Increases risk of cancers: lung, oral, pharyngeal, esophageal, pancreatic, and bladder.
Immune and Inflammatory Effects
Disrupts both innate and adaptive immunity.
Increases susceptibility to infections, chronic inflammation, and tissue remodeling.
Molecular and Cellular Pathways
nAChR activation → Ca²⁺ influx → CAMK / PKA / MAPK signaling → altered gene expression.
Oxidative stress: ROS → lipid peroxidation, DNA damage, NF-κB activation → pro-inflammatory cytokines (IL-6, TNF-α).
Carcinogen activation: Nitrosamines metabolized by CYP450 → DNA adducts → mutations.
Endothelial dysfunction: Reduced nitric oxide bioavailability → impaired vascular tone → atherosclerosis.
Clinical Effects

Short-Term
Cardiovascular: tachycardia, elevated blood pressure.
CNS: alertness, improved attention, mild euphoria.
GI: nausea, vomiting (in high doses).
Long-Term
Addiction: strong physical and psychological dependence.
Respiratory disease: COPD, chronic bronchitis, emphysema.
Cardiovascular disease: coronary artery disease, stroke, peripheral vascular disease.
Cancer: lung, oral, pharyngeal, esophageal, pancreatic, bladder.
Pregnancy risks: intrauterine growth restriction, prematurity, low birth weight, neurodevelopmental impairments.
Biomarkers
Cotinine (blood/urine/saliva): gold standard for nicotine exposure.
Carboxyhemoglobin (CO-Hb): indicates recent smoking.
Pulmonary function tests, cardiac biomarkers, inflammatory markers (CRP), and genetic mutation screens may also be used.
Drug Interactions and Special Considerations

CYP2A6 polymorphisms affect nicotine metabolism speed → influence addiction severity and cessation success.
Nicotine alters metabolism of certain drugs.
Vulnerable groups: pregnant women, infants, heart disease patients, chronic illness patients.
Dependence and Withdrawal
Physiological dependence: receptor adaptation and dopamine deficiency upon cessation.
Withdrawal symptoms: craving, irritability, anxiety, insomnia, poor concentration, increased appetite/weight gain.
Behavioral cues and rituals reinforce psychological dependence.
Cessation Strategies
Behavioral therapy
Counseling, motivational interviewing, trigger management.
Pharmacotherapy
Nicotine replacement therapy (NRT): patches, gums, lozenges.
Non-nicotine medications: bupropion, varenicline.
Public health interventions
Taxation, smoking bans, education campaigns, school-based prevention.
Clinical approach
Biomarker monitoring, cardiovascular and pulmonary assessment, cancer screening.

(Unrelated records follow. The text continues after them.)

(** ** No reader of a quarantined generation is left *)

(** Past the check of its generation. *)
Definition exposed (p : pc) : bool := match p with PcOpen | PcKey | PcRefused => false | _ => true end.
(** A reader that delivers bytes of a generation, or still can come to. *)
Definition loose (key : string) (r : Reader) : Prop := GenerationKey (rd_info r) = key /\ exposed (rd_pc r) = true /\ rd_closing r = false /\ rd_err r = None.

Record reader_ok (r : Reader) : Prop := mkReaderOk {
  ro_machine : machineInfo (rd_info r) = true;
  ro_registered : rd_pc r <> PcOpen -> rd_closing r = false -> rd_registered r = true
}.

Definition revoking (st : Reading) : Prop :=
  match st_qpc st with
  | QIdle => True
  | QCollect info fenced => machineInfo info = true /\ (fenced = true -> GenerationKey info ∈ damagedObjects (st_store st))
  | QRevoke info fenced targets => fenced = true -> GenerationKey info ∈ damagedObjects (st_store st) /\
      forall id r, st_readers st !! id = Some r -> loose (GenerationKey info) r -> id ∈ targets
  end.

Record fence_held (st : Reading) : Prop := mkFenceHeld {
  fh_readers : forall id r, st_readers st !! id = Some r -> reader_ok r;
  fh_damaged : st_done st ⊆ damagedObjects (st_store st);
  fh_done : forall key id r, key ∈ st_done st -> st_readers st !! id = Some r -> loose key r -> False;
  fh_revoking : revoking st
}.

Lemma fh_machine st id r : fence_held st -> st_readers st !! id = Some r -> machineInfo (rd_info r) = true.
Proof. intros Hh E. apply (fh_readers _ Hh _ _ E). Qed.

(** A step of one reader: it does not come loose from a generation that is fenced. *)
Lemma reader_step st id r' : fence_held st -> reader_ok r' ->
  (forall key, key ∈ damagedObjects (st_store st) -> loose key r' -> exists r, st_readers st !! id = Some r /\ loose key r) ->
  fence_held (with_readers (<[id := r']> (st_readers st)) st).
Proof.
  intros [H1 H2 H3 H4] Hr Hl. split; cbn.
  - intros id' r [[<- <-]|[_ E]]%lookup_insert_Some; eauto.
  - done.
  - intros key id' r Hk [[<- <-]|[_ E]]%lookup_insert_Some L; [|by eapply H3]. destruct (Hl key (H2 _ Hk) L) as (r0 & E & L0). by eapply H3.
  - unfold revoking in *. cbn. destruct (st_qpc st) as [|info fenced|info fenced targets]; [done..|]. intros Hf. destruct (H4 Hf) as [Hd Ht]. split; [done|].
    intros id' r [[<- <-]|[_ E]]%lookup_insert_Some L; [|by eapply Ht]. destruct (Hl _ Hd L) as (r0 & E & L0). by eapply Ht.
Qed.

Lemma held_index q who st : fence_held st -> fence_held (with_index q who st).
Proof. intros [H1 H2 H3 H4]. by split. Qed.

Lemma onReader_held id f st st' : fence_held st -> onReader id f st = Some st' ->
  (forall r r', st_readers st !! id = Some r -> f r = Some r' -> reader_ok r' /\ (forall key, key ∈ damagedObjects (st_store st) -> loose key r' -> loose key r)) -> fence_held st'.
Proof.
  intros Hh E Hf. unfold onReader in E. destruct (st_readers st !! id) as [r|] eqn:Er; [|done]. cbn in E. destruct (f r) as [r'|] eqn:Ef; [|done]. injection E as <-.
  destruct (Hf r r' eq_refl Ef) as [Ho Hl]. apply reader_step; [done|done|]. intros key Hk L. exists r. split; [done|]. by apply Hl.
Qed.

(** Going on past the check keeps the reader's fields. *)
Lemma set_pc_held p r key : reader_ok r -> exposed (rd_pc r) = true -> reader_ok (set_pc p r) /\ (loose key (set_pc p r) -> loose key r).
Proof. intros [H1 H2] He. split; [split; [done|]; intros _ Hc; apply H2; [|done]; by intros E; rewrite E in He|]. by intros (L1 & _ & L3 & L4). Qed.

Lemma movePc_held id f st st' : fence_held st -> (forall p p', f p = Some p' -> exposed p = true) -> onReader id (movePc f) st = Some st' -> fence_held st'.
Proof.
  intros Hh Hf E. eapply onReader_held; [done|done|]. intros r r' Er Em. unfold movePc in Em. destruct (f (rd_pc r)) as [p|] eqn:Ep; [|done]. injection Em as <-.
  split; [eapply (set_pc_held _ _ ""); [by eapply fh_readers|by eapply Hf]|]. intros key _. eapply set_pc_held; [by eapply fh_readers|by eapply Hf].
Qed.

Lemma store_held s q done st : fence_held st -> (forall key, key ∈ done -> key ∈ damagedObjects s) ->
  (forall key id r, key ∈ done -> st_readers st !! id = Some r -> loose key r -> False) -> revoking (with_quarantine s q done st) -> fence_held (with_quarantine s q done st).
Proof. intros [H1 H2 H3 H4] Hd Hl Hr. by split. Qed.

Lemma elem_of_targets info m id r : m !! id = Some r -> rd_registered r = true -> sameObject info (rd_info r) = true -> id ∈ revoke_targets info m.
Proof.
  intros E Hr Hs. unfold revoke_targets. apply list_elem_of_fmap. exists (id, r). split; [done|]. apply list_elem_of_In, filter_In.
  split; [by apply list_elem_of_In, elem_of_map_to_list|]. cbn. by rewrite Hr, Hs.
Qed.

Lemma opening_held a st st' : fence_held st -> act a st = Some st' ->
  match a with AQuarantine _ _ _ | ACollect | ARevoke | AClear _ _ _ => True | _ => fence_held st' end.
Proof.
  intros Hh E. destruct a; try done; cbn in E.
  - destruct (st_readers st !! id) eqn:El; [done|]. destruct (openFile path (st_tree st)) as [r|] eqn:Eo; [|done]. injection E as <-.
    unfold openFile in Eo. destruct (fileAtName _ _); [|done]. destruct (machineInfo _) eqn:Em; [|done]. injection Eo as <-. apply reader_step; [done|by split|].
    intros key _ (_ & L & _). done.
  - eapply onReader_held; [done|done|]. cbn. intros r r' Er Ef. destruct (rd_pc r) eqn:Ep; try done. injection Ef as <-. split; [split; [exact (fh_machine _ _ _ Hh Er)|done]|].
    intros key _ (_ & L & _). done.
  - eapply onReader_held; [done|done|]. cbn. intros r r' Er Ef. destruct (rd_pc r) eqn:Ep; try done. injection Ef as <-. destruct (fh_readers _ Hh _ _ Er) as [R1 R2].
    split; [split; [done|]; intros _; apply R2; by rewrite Ep|]. intros key Hk (<- & L & _). unfold checkRead in L. cbn in L, Hk. destruct failed; [done|].
    unfold IsDamagedObject in L. by rewrite bool_decide_eq_true_2 in L by done.
  - eapply movePc_held; [done| |done]. by intros [] p'.
  - eapply movePc_held; [done| |done]. by intros [] p'.
  - destruct (st_rebuilder st); [done|]. destruct (st_readers st !! id) as [r|] eqn:Er; [|done]. cbn in E. destruct (rd_pc r) eqn:Ep; try done. injection E as <-.
    apply held_index, reader_step; [done|eapply (set_pc_held _ _ ""); [by eapply fh_readers|by rewrite Ep]|]. intros key _ L. exists r. split; [done|]. eapply set_pc_held; [by eapply fh_readers|by rewrite Ep|done].
  - eapply movePc_held; [done| |done]. by intros [] p'.
  - destruct (st_readers st !! id) as [r|] eqn:Er; [|done]. cbn in E. destruct (rd_pc r) as [| | | | |q [|]| | |] eqn:Ep; try done. injection E as <-.
    apply held_index, reader_step; [done|eapply (set_pc_held _ _ ""); [by eapply fh_readers|by rewrite Ep]|]. intros key _ L. exists r. split; [done|]. eapply set_pc_held; [by eapply fh_readers|by rewrite Ep|done].
  - eapply onReader_held; [done|done|]. cbn. intros r r' Er Ef. destruct (rd_pc r) eqn:Ep; try done. injection Ef as <-.
    split; [eapply (set_pc_held _ _ ""); [by eapply fh_readers|by rewrite Ep]|]. intros key _. eapply set_pc_held; [by eapply fh_readers|by rewrite Ep].
  - eapply onReader_held; [done|done|]. cbn. intros r r' Er Ef. assert (r' = set_closing r) as -> by (destruct (rd_pc r); congruence).
    split; [split; [exact (fh_machine _ _ _ Hh Er)|done]|]. intros key _ (_ & _ & L & _). done.
  - eapply onReader_held; [done|done|]. cbn. intros r r' Er Ef. destruct (rd_closing r) eqn:Ec; [|done]. injection Ef as <-.
    split; [split; [exact (fh_machine _ _ _ Hh Er)|]; cbn; by rewrite Ec|]. intros key _ (_ & _ & _ & L). done.
  - injection E as <-. destruct Hh. by split.
Qed.

Lemma quarantine_held a st st' : fence_held st -> act a st = Some st' -> fence_held st'.
Proof.
  intros Hh E. pose proof (opening_held a st st' Hh E) as Ho. destruct a; try done; clear Ho; cbn in E; pose proof (fh_revoking _ Hh) as Hq; unfold revoking in Hq.
  - destruct (st_qpc st); try done. destruct (fileAtName _ _) as [i|]; [|done]. destruct (_ && _) eqn:Em; [|done]. apply andb_true_iff in Em as [Em _]. unfold quarantine_fence in E. destruct keyFailed.
    + injection E as <-. apply store_held; [done|apply Hh|apply Hh|done].
    + pose proof (SetQuarantined_run name (GenerationKey (infoOf i)) (set_faults faults (st_store st))) as S.
      destruct (SetQuarantined name (GenerationKey (infoOf i)) (set_faults faults (st_store st))) as [r s]. destruct S as (_ & S & _). injection E as <-. change (damagedObjects (set_faults faults (st_store st))) with (damagedObjects (st_store st)) in S.
      apply store_held; [done| |apply Hh|].
      * intros key Hk. apply (fh_damaged _ Hh) in Hk. rewrite S. set_solver.
      * split; [done|]. intros _. cbn. rewrite S. set_solver.
  - destruct (st_qpc st) as [|info fenced|]; try done. destruct Hq as [Hm Hd]. injection E as <-. apply store_held; [done|apply Hh|apply Hh|]. cbn. intros Hf. split; [by apply Hd|].
    intros id r Er L. destruct (fh_readers _ Hh _ _ Er) as [R1 R2]. destruct L as (L1 & L2 & L3 & _). eapply elem_of_targets; [done|apply R2; [|done]; intros Ep; by rewrite Ep in L2|].
    by apply (GenerationKey_inj info (rd_info r)).
  - destruct (st_qpc st) as [|?|info fenced [|id targets]]; try done; injection E as <-.
    + apply store_held; [done| | |done].
      * intros key Hk. destruct fenced; [|by apply (fh_damaged _ Hh)]. apply elem_of_union in Hk as [->%elem_of_singleton|Hk]; [by apply Hq|by apply (fh_damaged _ Hh)].
      * intros key id r Hk Er L. destruct fenced; [|by eapply fh_done]. apply elem_of_union in Hk as [->%elem_of_singleton|Hk]; [|by eapply fh_done].
        destruct (Hq eq_refl) as [_ Ht]. specialize (Ht id r Er L). by apply elem_of_nil in Ht.
    + assert (forall id' r, alter revoke id (st_readers st) !! id' = Some r -> exists r0, st_readers st !! id' = Some r0 /\ (id' = id -> rd_err r <> None) /\ (forall key, loose key r -> loose key r0) /\ (reader_ok r0 -> reader_ok r)) as Ha.
      { intros id' r Er. destruct (decide (id' = id)) as [-> |Hne].
        - rewrite lookup_alter_eq in Er. destruct (st_readers st !! id) as [r0|]; [|done]. cbn in Er. injection Er as <-. exists r0. split; [done|]. unfold revoke.
          destruct (rd_err r0) eqn:Ee; [rewrite Ee; done|]. split; [done|]. split; [by intros key (_ & _ & _ & L)|]. intros [R1 R2]. by split.
        - rewrite lookup_alter_ne in Er by done. exists r. split; [done|]. done. }
      split; cbn.
      * intros id' r Er. destruct (Ha id' r Er) as (r0 & E0 & _ & _ & Ho). apply Ho. by eapply fh_readers.
      * apply Hh.
      * intros key id' r Hk Er L. destruct (Ha id' r Er) as (r0 & E0 & _ & Hl & _). eapply fh_done; [done|done|done|by apply Hl].
      * intros Hf. destruct (Hq Hf) as [Hd Ht]. split; [done|]. intros id' r Er L. destruct (Ha id' r Er) as (r0 & E0 & Hn & Hl & _).
        specialize (Ht id' r0 E0 (Hl _ L)). apply elem_of_cons in Ht as [-> |Ht]; [|done]. destruct L as (_ & _ & _ & L). by destruct (Hn eq_refl).
  - destruct (st_qpc st); try done. destruct (_ <? _); [|done]. pose proof (ClearQuarantine_run name key (set_faults faults (st_store st))) as S.
    destruct (ClearQuarantine name key (set_faults faults (st_store st))) as [r s]. injection E as <-. destruct (is_ok r).
    + destruct S as (_ & S & _). change (damagedObjects (set_faults faults (st_store st))) with (damagedObjects (st_store st)) in S. apply store_held; [done| | |done].
      * intros k Hk. pose proof (fh_damaged _ Hh) as Hd. rewrite S. set_solver.
      * intros k id r0 Hk. eapply fh_done; [done|]. set_solver.
    + assert (damagedObjects s = damagedObjects (st_store st)) as Es by (apply untouched_memory in S; unfold memory_kept in S; by rewrite S).
      apply store_held; [done|rewrite Es; apply Hh|apply Hh|done].
Qed.

Lemma reachable_held st0 st : initialReading st0 -> reachable st0 st -> fence_held st.
Proof.
  intros (H1 & _ & _ & H2 & H3 & _). induction 1 as [|st a st' _ IH E]; [|by eapply quarantine_held]. split.
  - intros id r. by rewrite H1, lookup_empty.
  - rewrite H3. set_solver.
  - intros key id r. rewrite H3. set_solver.
  - unfold revoking. by rewrite H2.
Qed.

(** ** The index of quarantined names *)

(** A snapshot somebody uses, with the names it still lacks. *)
Definition pcSnap (p : pc) (q : quarantineSnapshot) (pending : list string) : Prop := p = PcStat q pending \/ (p = PcDecide q /\ pending = []).
Definition snapshot_in (st : Reading) (q : quarantineSnapshot) (pending : list string) : Prop :=
  (st_index st = Some q /\ pending = []) \/ exists id r, st_readers st !! id = Some r /\ pcSnap (rd_pc r) q pending.

(** What a step does to the snapshots: they stay, get one name further, or begin. *)
Definition snap_grown (st : Reading) (q : quarantineSnapshot) (pending : list string) : Prop :=
  snapshot_in st q pending \/
  (exists failed name q0, q = rebuild_name failed name q0 (st_tree st) /\ snapshot_in st q0 (name :: pending)) \/
  (q = mkSnap (integrityGen (st_store st)) (st_now st) ∅ [] /\ pending = elements (quarantined (st_store st))).

Lemma insert_snaps st id r' q pending :
  snapshot_in (with_readers (<[id := r']> (st_readers st)) st) q pending -> snapshot_in st q pending \/ pcSnap (rd_pc r') q pending.
Proof. intros [H|(i & r & E & Hp)]; [by left; left|]. cbn in E. apply lookup_insert_Some in E as [[<- <-]|[_ E]]; [by right|left; right; eauto]. Qed.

Research and Future Directions

Precision medicine: tailoring cessation strategies based on genetic polymorphisms (e.g., CYP2A6).

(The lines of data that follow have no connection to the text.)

(* ===== verification/Sweep.v ===== *)
(** * The watcher's sweep

    internal/watcher: the pass that finds what changed without an event (watcher.go, scrub.go):
    walking the directory in batches, checking every indexed name, deciding what is missing as
    one group (breaker.go), and the status it leaves. The walk, the clock, cancellation and the
    database's answers to the breaker are inputs; indexing runs on the volume. *)

From S2P Require Import Prelude GoStrings Hoare FileMeta Database Names Store RepairQueue Integrity Intents Glob Validate Sync Breaker Transfer Volume Paths Indexing Apply Storage Commits Accounting Writes.

(** ** Skipped names *)

Definition SkipNameCollision : string := "name_collision".
Definition SkipInvalidName : string := "invalid_name".
Definition SkipVanished : string := "vanished".
Definition SkipUnreadable : string := "unreadable".

(** [type skipTally struct]; samples are pairs of reason and name. *)
Record skipTally := mkTally { sk_counts : gmap string Z; sk_samples : list (string * string); sk_seen : gset string }.
Definition emptyTally : skipTally := mkTally ∅ [] ∅.
Definition maxSkipSamples : Z := 10.
Definition maxSkipDedupe : Z := 100000.

(** [func (t *skipTally) add(reason, name string)] *)
Definition tally (reason name : string) (t : skipTally) : skipTally :=
  if bool_decide (name ∈ sk_seen t) then t
  else mkTally (<[reason := default 0 (sk_counts t !! reason) + 1]> (sk_counts t))
         (if Z.of_nat (length (sk_samples t)) <? maxSkipSamples then sk_samples t ++ [(reason, name)] else sk_samples t)
         (if Z.of_nat (size (sk_seen t)) <? maxSkipDedupe then {[name]} ∪ sk_seen t else sk_seen t).

(** [func (t *skipTally) total() int] *)
Definition tallyTotal (t : skipTally) : Z := map_fold (fun _ c n => c + n) 0 (sk_counts t).

(** ** State *)

Inductive serr :=
| SErr (e : verr)          (* from indexing one name or from the store *)
| SStorage (e : verr)      (* storageFault *)
| SCancelled | SScan | SHeld | SBreaker (e : perr) | SPages.

(** How a name was dealt with. *)
Inductive outcome := OIndexed | OUnchanged (seen : Info) | OBusy | OIntegrity | OSkipped (reason : string) | OFault.

(** What the node says of itself. *)
Record Status := mkStatus {
  ss_lastScan : option Z; ss_lastError : option serr; ss_lastSkipped : skipTally; ss_skipTotals : gmap string Z; ss_ready : bool
}.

Long-term effects of e-cigarettes and vaping remain under investigation.
Novel therapies: subtype-specific nAChR modulators.
Summary – Key Points
Nicotine is rapidly absorbed, crosses into the brain, and activates nAChRs, driving dopamine-mediated reward and addiction.

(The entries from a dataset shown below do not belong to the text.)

(* ===== verification/Config.v ===== *)
(** * Configuration

    internal/config/config.go: defaults, environment overrides, validation and the warnings about
    what a valid configuration still exposes. YAML is the configuration it decodes to;
    [url.Parse], [net.ParseIP], [net.SplitHostPort] and [time.ParseDuration] are parameters. *)

From S2P Require Import Prelude GoStrings Glob Streaming Multipart.

(** ** Patterns of the ignore list *)

(** The remainder of a pattern that did not match is still checked. *)
Fixpoint badRest (fuel : nat) (pattern : string) : bool :=
  if pattern =s "" then false
  else match fuel with
       | O => true
       | S fuel =>
           let '(_, chunk, rest) := scanChunk pattern in
           match matchChunk chunk "" with None => true | Some _ => badRest fuel rest end
       end.
(** [filepath.Match(pattern, name)]: whether it returns ErrBadPattern. *)
Fixpoint bad_go (fuel : nat) (pattern name : string) : bool :=
  if pattern =s "" then false
  else match fuel with
       | O => true
       | S fuel =>
           let '(star, chunk, rest) := scanChunk pattern in
           if star && (chunk =s "") then false
           else
             let last := rest =s "" in
             let skip := if star then match match_skipping chunk last name with Some (Some t) => bad_go fuel rest t | Some None => badRest fuel rest | None => true end else badRest fuel rest in
             match matchChunk chunk name with
             | Some (Some t) => if (t =s "") || negb last then bad_go fuel rest t else skip
             | None => true
             | Some None => skip
             end
       end.
Definition MatchErr (pattern name : string) : bool := bad_go (S (String.length pattern)) pattern name.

Pharmacokinetics: fast absorption, CYP2A6 metabolism to cotinine, urinary excretion.
Tobacco harm goes beyond nicotine — CO, tar, nitrosamines, ROS cause cardiovascular disease, COPD, and cancers.
Dependence is both physiological and behavioral; effective cessation requires integrated strategies.
Prevention and public health policies are critical in reducing the global tobacco burden.